Another example of the several trajectories is a co-orbital trajectory where the interceptor, e.g., the missile, may have or require more energy over the direct ascent trajectory described above and where the interceptor is placed in an orbit closely paralleling that of the target, e.g., the orbital debris. This paralleling of orbits allows time for the application of an initial gas-blast, the results of which may be observed by the interceptor missile, for example, via infrared or radar backscatter imaging and there from characterize the dynamical response of the target to the initial gas-blast of the target. Such a characterizing gas-blast may be applied, for example, for missions where precise gas-blast aiming may be required in order to alter the orbit or change the spin axis of a delicate satellite or manned capsule, that is objects or vehicle cargos having structures exhibiting low structural tolerance to high linear or rotation accelerations.

An exemplary thrust-reversing embodiment has the outer portions of the rocket exhaust, for example, the portion of particles that would otherwise go past the target and be wasted, blocked in their nominal trajectories and may be re-directed more than 90 degrees, for example 180 degrees, to provide a counter-thrust. This partial redirection of the exhaust plume results in the interceptor missile experiencing less net departure acceleration than a similarly firing interceptor without a thrust reverser, accordingly the missile of the exemplary thrust-reversing embodiment remains in proximity to the target longer, thereby delivering more impulse to the target.

Beyond a short distance from the nozzle, a chemical combustion rocket exhaust cools dramatically when flowing into the vacuum of space. While it is space-chilled, losing thermal energy by radiation; the momentum of the gas-blast remains the same. The delivery of this gas-blast can be planned to thrust the intercept missile away from the target object and its orbit, and into its own return-to-earth trajectory; thus leaving no orbital debris or space junk of its own. A liquid or hybrid fueled rocket may be fired a number of times for controlled durations. The duration of burn at a constant thrust generates the impulse that may be delivered to the target upon which the exhaust gas impinges.

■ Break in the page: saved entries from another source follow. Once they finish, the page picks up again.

(** The second part of [main]: the four handlers in order. *)
Definition runHandlers (repoRoot : string) (id : Identity) : M (list PatchResult) :=
  do! r1 := patchPackageJson repoRoot (packageName id) (productName id) in
  do! r2 := patchElectronBuilderTs repoRoot (appId id) (productName id) (appSlug id) in
  do! r3 := patchDefaultBrowserController repoRoot (desktopFile id) in
  do! r4 := patchMainHeader repoRoot (productName id) in
  ret [r1; r2; r3; r4].

Definition report_line (repoRoot : string) (r : PatchResult) : jsstring :=
  str "- " ++ str (path_relative repoRoot (file r)) ++ str ": "
    ++ (if changed r then str "patched" else str "unchanged").

Fixpoint log_each (lines : list jsstring) : M unit :=
  match lines with
  | [] => ret tt
  | l :: lines' => do! _ := console_log l in log_each lines'
  end.

(** The last part of [main]: the summary. *)
Definition report (repoRoot : string) (results : list PatchResult) : M unit :=
  let changed := filter (fun r => changed r = true) results in
  do! _ := console_log (str "[patch-app-identity] done") in
  do! _ := log_each (map (report_line repoRoot) results) in
  console_log (str "[patch-app-identity] changed " ++ JsString.of_nat (length changed)
                 ++ str "/" ++ JsString.of_nat (length results) ++ str " files").

(** [main], for the environment [env] and the working directory
    [cwd].  It returns the handlers' results, which the script only
    prints. *)
Definition main (env : gmap string jsstring) (cwd : string) : M (list PatchResult) :=
  let repoRoot := cwd in
  do! id := lift (resolveIdentity env) in
  do! results := runHandlers repoRoot id in
  do! _ := report repoRoot results in
  ret results.

End Patch.

Import RegExp Patch.

(* ================================================================== *)
(** * Vocabulary of the statements *)
(* ================================================================== *)

(** The predicates below describe texts in the statements of the
    theorems; the script does not use them. *)

(** One of the three quote characters. *)
Definition isQuote (c : char) : bool :=
  char_eqb c dq || char_eqb c (ch "'") || char_eqb c (ch "`").

Definition isLowerOrDigit (c : char) : bool :=
  in_range (ch "a") (ch "z") c || in_range (ch "0") (ch "9") c.

Definition isSlugChar (c : char) : bool := isLowerOrDigit c || char_eqb c (ch "-").

(** The shape of a slug in the words of the specification: lowercase
    letters, digits and hyphens, the first character a letter or digit. *)
Definition slug_shape (s : jsstring) : bool :=
  match s with
  | c :: t => isLowerOrDigit c && forallb isSlugChar t
  | [] => false
  end.

Definition all_space (s : jsstring) : bool := forallb isSpace s.

Definition starts_with_space (s : jsstring) : bool :=
  match s with a :: _ => isSpace a | [] => false end.

(** The text ends with a word character, so that a word put after it
    has no word boundary in front. *)
Definition ends_with_word (s : jsstring) : bool :=
  match rev s with a :: _ => isWordChar a | [] => false end.

Definition no_quote (s : jsstring) : bool := forallb (fun c => negb (isQuote c)) s.

Definition no_dollar (s : jsstring) : bool :=
  forallb (fun c => negb (char_eqb c (ch "$"))) s.

Definition no_newline (s : jsstring) : bool :=
  forallb (fun c => negb (char_eqb c nl)) s.

(** No character that [JSON.stringify] escapes. *)
Definition plain_json (s : jsstring) : bool :=
  forallb (fun c => negb (N.ltb c 32 || char_eqb c dq || char_eqb c (ch "\")
                          || in_range 55296 57343 c)) s.
(** * Mistral FIM language model: request builder and response normalizer

    A shallow embedding of [MistralFimLanguageModel] (getArgs, doGenerate,
    doStream), of the helpers [extractTextContent] and
    [extractUserPromptContent], and of the provider option schema
    [mistralFimProviderOptions], followed by the properties of the
    specification stated against them.

    Conventions.
    - [undefined] / [null] of an optional field is [None]; where the source
      distinguishes a value union (the content union) the variants are
      spelled out.
    - JavaScript numbers are only copied by this code, never computed with;
      they are modelled as [Z].
    - An exception is a value of [Exception]; code that can throw returns a
      [Result].
    - The HTTP transport is an explicit [Transport] argument and every
      dispatched request is appended to a log threaded through the monad
      [M], so that "no network call" is a statement about the log. *)

From Stdlib Require Import ZArith Lia.
From stdpp Require Import base option list strings gmap.

Set Default Proof Using "Type".

(** ** JSON values *)

#[warnings="-register-all"]
Inductive JSONValue : Type :=
| JNull
| JBool (b : bool)
| JNumber (n : Z)
| JString (s : string)
| JArray (items : list JSONValue)
| JObject (fields : list (string * JSONValue)).

Abbreviation Headers := (gmap string string).
Abbreviation ProviderOptions := (gmap string (gmap string JSONValue)).

(** ** Exceptions and results *)

Inductive Exception : Type :=
| EmptyPromptError                 (* new Error('Empty prompt') *)
| InvalidArgumentError (argument : string)
| TypeError                        (* property read on undefined *)
| LoadAPIKeyError
| APICallError (message : string).

Inductive Result (A : Type) : Type :=
| Ok (a : A)
| Throw (e : Exception).
Arguments Ok {A} a.
Arguments Throw {A} e.

#[global] Instance Result_ret : MRet Result := fun _ a => Ok a.
#[global] Instance Result_bind : MBind Result := fun _ _ f r =>
  match r with
  | Ok a => f a
  | Throw e => Throw e
  end.

#[global] Instance Result_fmap : FMap Result := fun _ _ f r =>
  match r with
  | Ok a => Ok (f a)
  | Throw e => Throw e
  end.

(** ** The generic call description (LanguageModelV2CallOptions) *)

Inductive UserContentPart : Type :=
| UserText (text : string)
| UserFile (filename : option string) (data : string) (mediaType : string).

Inductive AssistantContentPart : Type :=
| AssistantText (text : string)
| AssistantFile (data : string) (mediaType : string)
| AssistantReasoning (text : string)
| AssistantToolCall (toolCallId toolName : string) (input : JSONValue)
| AssistantToolResult (toolCallId toolName : string) (output : JSONValue).

Inductive ToolContentPart : Type :=
| ToolResult (toolCallId toolName : string) (output : JSONValue).

Inductive Message : Type :=
| SystemMessage (content : string)
| UserMessage (content : list UserContentPart)
| AssistantMessage (content : list AssistantContentPart)
| ToolMessage (content : list ToolContentPart).

Inductive ResponseFormat : Type :=
| FormatText
| FormatJson (schema : option JSONValue) (name description : option string).

Inductive ToolSpec : Type :=
| FunctionTool (name : string) (description : option string)
               (inputSchema : JSONValue)
| ProviderDefinedTool (id name : string) (args : JSONValue).

Inductive ToolChoice : Type :=
| ChoiceAuto
| ChoiceNone
| ChoiceRequired
| ChoiceTool (toolName : string).

Module Call.
Record t : Type := mk {
  prompt : list Message;
  maxOutputTokens : option Z;
  temperature : option Z;
  topP : option Z;
  topK : option Z;
  frequencyPenalty : option Z;
  presencePenalty : option Z;
  stopSequences : option (list string);
  responseFormat : option ResponseFormat;
  seed : option Z;
  providerOptions : option ProviderOptions;
  tools : option (list ToolSpec);
  toolChoice : option ToolChoice;
  includeRawChunks : option bool;
  headers : option Headers
}.
End Call.

Inductive LanguageModelV2CallWarning : Type :=
| UnsupportedSetting (setting : string).

#[global] Instance warning_eq_dec : EqDecision LanguageModelV2CallWarning.
Proof. solve_decision. Defined.

(** ** Provider options (mistral-fim-options.ts) *)

Inductive StopValue : Type :=
| StopString (s : string)
| StopList (l : list string).

Module Options.
Record t : Type := mk {
  stop : option StopValue;
  suffix : option string;
  min_token : option Z
}.
(* the [{}] of [parseProviderOptions(...) ?? {}] *)
Definition empty : t := mk None None None.
End Options.

(** [z.string()] on one array element. *)
Definition asString (v : JSONValue) : option string :=
  match v with
  | JString s => Some s
  | _ => None
  end.

(** [z.array(z.string())]: every element has to be a string. *)
Fixpoint asStrings (vs : list JSONValue) : option (list string) :=
  match vs with
  | [] => Some []
  | v :: rest =>
      match asString v, asStrings rest with
      | Some s, Some l => Some (s :: l)
      | _, _ => None
      end
  end.

(** The three field validators.  The outer [option] is validation success,
    the inner one the optional value: [.optional()] accepts a missing key
    and nothing else besides the stated type (in particular not [null]). *)
Definition validateStop (v : option JSONValue) : option (option StopValue) :=
  match v with
  | None => Some None
  | Some (JString s) => Some (Some (StopString s))
  | Some (JArray items) => (fun l => Some (StopList l)) <$> asStrings items
  | Some _ => None
  end.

Another embodiment has the gas-blast generated by a warhead, e.g., a non-shrapnel warhead that may be part of a system where an energetic element is place within a frangible nosecone, for example a nosecone that splits, due to the pressure of the detonated energetic, into gore sections that remain captive to the missile fuselage, splaying out in the process.

Some missile embodiments may have a hybrid or liquid propulsion system that may be available as a propulsion stage of an Earth-launched vehicle. Hybrid or liquid propulsion systems may be equipped with mechanisms, such as valves that may be turned on and off a number of times as well as throttled, via an actuated pintle for example. As shown by example in FIG. 2, the first use of a propellant takes the vehicle into position relative to the target object. The missile is then rotated 180 degrees from its nominal orientation, until the rocket nozzle is directed at the proper target intercept point where the exhaust particle cloud will intercept the target and transfer an impulse to it due to free-molecule gas loads. Selection of the desired intercept point is determined by well-known missile target tracking and course-correction laws, which are implemented in both the ground control and the missile itself. In FIG. 2 the missile 200 is shown to fire a second burst to generate a target image used in the determination of its gas dynamic center and mass centroid.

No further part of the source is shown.